Exploring new protein biomarkers and therapeutic targets for ankylosing spondylitis through integrated analysis of human plasma proteomics.
Weizheng Zeng, Yu Li, Yuliang Zhang, Xizhe Liu, Shaoyu Liu
Abstract
Open AccessAnkylosing spondylitis (AS) represents a significant global health challenge, characterized by progressive stiffness and rigidity of the axial skeleton and sacroiliac joints, which severely impact patients' daily activities. Despite the availability of various therapeutic options, a substantial proportion of AS patients remain inadequately managed, underscoring the urgent need for novel treatment strategies. This study aimed to identify potential therapeutic targets for AS by investigating the association between circulating plasma proteins and the risk of developing AS. We conducted a comprehensive protein-wide Mendelian randomization analysis to assess the potential causal relationship between plasma proteins and the risk of AS. Plasma protein data were sourced from the UK Biobank Pharma Proteomics Project, which encompasses genome-wide association study data for 2940 plasma proteins.

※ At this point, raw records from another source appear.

Definition resumed : node MockLedgerDb MockActionsDb :=
  from_option (λ nd, mkNode (nd_headers nd) (nd_txs nd) (nd_nonces nd) (nd_outputs nd) (nd_tss nd) (NewEmptyState (ls_LedgerDb (nd_ledger nd)) (λ _ _, None))
    (nd_actions nd) (nd_markers nd) (mkSlot ∅ ∅ ∅ ∅ [] 0 []) []) node0 crashed.

Lemma settles idx rec h nd : settle_entry apply0 idx rec h (nd : node MockLedgerDb MockActionsDb) ≠ None.
Proof.
  unfold settle_entry. cbn [ae_settle apply0 fst snd]. unfold applyPendulumSettlement. cbv zeta.
  assert (bool_decide (validatePendulumSettlement no_committee rec ≠ None) = true) as ->.
  { apply bool_decide_eq_true_2. unfold validatePendulumSettlement. cbn [sv_election no_committee]. by repeat case_match. }
  destruct (_ <=? _); [discriminate|]. destruct (negb _); discriminate.
Qed.

Definition entries1 : list (nat * VscBlockTx) := [(0%nat, mkVscBlockTx "tx1" 1); (1%nat, mkVscBlockTx "tx1" 1); (2%nat, mkVscBlockTx "out1" 2); (3%nat, mkVscBlockTx "log1" 4)].

Lemma block1_well_listed : well_listed (ae_version apply0) block1 entries1.
Proof.
  split.
  - reflexivity.
  - intros idx e cid _ _. cbn. destruct (String.eqb _ _); [discriminate|]. intros [= ->]. reflexivity.
  - intros idx e cid tx Hin (Hty & Hp & Htx). unfold entries1 in Hin. rewrite !elem_of_cons, elem_of_nil in Hin.
    destruct_or! Hin; try done; injection Hin as -> ->; try discriminate Hty; injection Hp as <-; vm_compute in Htx; injection Htx as <-.
    all: split_and!; [reflexivity|reflexivity|]; intros v Hv; vm_compute in Hv; apply list_elem_of_singleton in Hv as ->; intros n Hn;
      vm_compute in Hn; discriminate Hn.
  - intros idx e cid o idx' e' Hin Hty Hp Ho Hin' Hty'. injection Ho as <-. unfold entries1 in Hin, Hin'. rewrite !elem_of_cons, elem_of_nil in Hin, Hin'.
    destruct_or! Hin; try done; injection Hin as -> ->; try discriminate Hty. injection Hp as <-. cbn.
    destruct_or! Hin'; try done; injection Hin' as -> ->; try discriminate Hty'; apply (bool_decide_unpack _); vm_compute; exact I.
Qed.

Lemma crash_returns : crashed = Some (default node0 crashed).
Proof. assert (is_Some crashed) as [nd ->] by (apply (bool_decide_unpack _); vm_compute; exact I). reflexivity. Qed.

Lemma resumed_db : nd_txs resumed = nd_txs (default node0 crashed) ∧ nd_nonces resumed = nd_nonces (default node0 crashed).
Proof. unfold resumed. generalize crashed. intros [nd|]; split; reflexivity. Qed.

Lemma no_anchors : anchors_in ∅ (nd_txs node0).
Proof. intros id r x Hr. cbn in Hr. rewrite lookup_empty in Hr. discriminate Hr. Qed.

Lemma reapply_same_witness : ∃ nd3, block_ExecuteTx apply0 block1 resumed = Some (from_option fst [] (block_ExecuteTx apply0 block1 node0), nd3).
Proof.
  exact (reapply_same apply0 apply0 block1 ∅ "block1" "a" [] 4 1 0 node0 _ (after block1 node0) (default node0 crashed) resumed
    eq_refl eq_refl eq_refl eq_refl eq_refl eq_refl (not_elem_of_empty _) no_anchors block1_well_listed settles (block_returns _ _ returns1)
    crash_returns (proj1 resumed_db) (proj2 resumed_db)).
Defined.

(** A limit of credits the database cannot store: the first application runs the
    transaction, the one after the crash does not. *)
Definition big_rc : json :=
  JObj [("headers", JObj [("nonce", JNum "7"); ("required_auths", JArr [JStr "did:key:alice"]); ("rc_limit", JNum "9223372036854775808")]); ("tx", JArr [])].

Definition big_data : BlockData := {|
  dag_block cid := mkVscBlock [mkVscBlockTx "tx1" 1] None None;
  dag_size _ := 100;
  dag_json cid := Some big_rc;
  as_output _ _ := None;
  as_oplog _ _ := None;
  as_settlement _ := None;
  as_reverse _ := None;
|}.

Definition ids_of (r : option (list TxPacket * node MockLedgerDb MockActionsDb)) : list string := from_option (λ r, tp_TxId <$> r.1) [] r.

Example unstorable_lost :
  let run := @block_ExecuteTx _ _ _ _ _ big_data _ _ apply0 block1 in
  ids_of (run node0) = ["tx1"] ∧
  ids_of (@block_crash _ _ _ _ _ big_data _ _ apply0 block1 "block1" "a" 1 1 0 node0 ≫= run) = [].
Proof. split; vm_compute; reflexivity. Qed.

Additionally, genome-wide association study data for spondylosis were obtained from the Finnish R9 database. Colocalization analysis was performed to identify shared causal variants between plasma proteins and AS. Our findings indicated that the predicted plasma levels of 4 proteins were positively associated with the risk of spondylosis (PFDR < .05). Among these 4 plasma proteins, colocalization analysis suggested that they share common variants with spondylosis (PPH3 + PPH4 > 0.5), highlighting their potential as direct therapeutic targets for intervention. This study explores the potential causal relationships between 4 plasma proteins and AS, contributing to the understanding of potential therapeutic targets for this condition.